The culmination of three years research it was considered the most authoritative book on the Chiropractic profession written for the layman and prospective Chiropractic student.
In addition to explaining what a new patient might expect from treatment, it covered the history of the profession, its legal status throughout the world, international standards of education and research into its effectiveness.
(Michael as shown on fly-leaf)
Michael at work in 1990. A few of these found their way into his book
Michael left the BCA Council for the first time in 1991 to concentrate on his new clinic in Chippenham, which opened in the Summer, although his absence was only to be for one year
At the 1991 BCA Autumn Conference President Graham Heale presented Michael with the President’s Award for Services to the Profession.
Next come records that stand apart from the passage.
Lemma normalized_surface_dice_unfold a b t spacing :
  normalized_surface_dice surface_distances a b t spacing =
  a_to_b ← surface_distances a b (spacing_used a spacing) 1;
  b_to_a ← surface_distances b a (spacing_used a spacing) 1;
  Ok (np_true_divide
        (Z.of_nat (count_within a_to_b t + count_within b_to_a t))
        (Z.of_nat (count_within a_to_b t + count_within b_to_a t
                   + count_beyond a_to_b t + count_beyond b_to_a t))).
Proof.
  unfold normalized_surface_dice, spacing_used.
  destruct spacing as [sp|]; [|rewrite ones_replicate].
  all: destruct (surface_distances a b _ 1) as [da|]; [|done]; simpl.
  all: destruct (surface_distances b a _ 1) as [db|]; [|done]; simpl.
  all: rewrite !np_sum_le, !np_sum_gt; do 2 f_equal; lia.
Qed.

(** Claim C2: for same-shape masks [a] and [b] whose surfaces are not
    empty, [normalized_surface_dice a b t spacing] returns
    (tp_a + tp_b) / (tp_a + tp_b + fp + fn), where tp_a and tp_b count the
    distances from a to b and from b to a that are <= t, and fp and fn
    those that are > t; the value lies in [0, 1]; and a spacing of [None]
    stands for one 1 per dimension of [a]. *)
Theorem normalized_surface_dice_value a b t spacing a_to_b b_to_a :
  shape a = shape b →
  surface_distances a b (spacing_used a spacing) 1 = Ok a_to_b →
  surface_distances b a (spacing_used a spacing) 1 = Ok b_to_a →
  a_to_b ≠ [] → b_to_a ≠ [] →
  ∃ dc,
    normalized_surface_dice surface_distances a b t spacing = Ok (Finite dc) ∧
    dc = (inject_Z (Z.of_nat (count_within a_to_b t + count_within b_to_a t)) /
          inject_Z (Z.of_nat (count_within a_to_b t + count_within b_to_a t
                              + count_beyond a_to_b t + count_beyond b_to_a t)))%Q ∧
    (0 <= dc <= 1)%Q ∧
    normalized_surface_dice surface_distances a b t None =
    normalized_surface_dice surface_distances a b t
      (Some (replicate (length (shape a)) 1%Q)).
Proof.
  intros _ Ha Hb Hna Hnb.
  pose proof (count_within_beyond a_to_b t) as Hta.
  pose proof (count_within_beyond b_to_a t) as Htb.
  assert (0 < length a_to_b) by (destruct a_to_b; [done|simpl; lia]).
  eexists. split; [|split; [reflexivity|split]].
  - rewrite normalized_surface_dice_unfold, Ha, Hb. simpl.
    unfold np_true_divide.
    destruct (Z.eqb_spec
      (Z.of_nat (count_within a_to_b t + count_within b_to_a t
                 + count_beyond a_to_b t + count_beyond b_to_a t)) 0) as [E|E]; [lia|].
    done.
  - apply ratio_bounds; lia.
  - by rewrite !normalized_surface_dice_unfold.
Qed.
Chippenham Chiropractic Clinic, at Emery House in the centre of town, was formally opened by Richard Needham, then a Minister for Northern Ireland and the MP for North Wiltshire.
Cutting the tape Michael's Associate Chiropractors demonstrate their skills
One of Richard Needham's key interests was promoting local businesses and he was pleased to meet Peter Staff, the CEO of X-Ograph, suppliers of Michael's x-ray facilities (left)
Picture from the Gazette and Herald (right)
The next years were taken up with BCA Tours across the UK to promote the profession and secure support for regulation.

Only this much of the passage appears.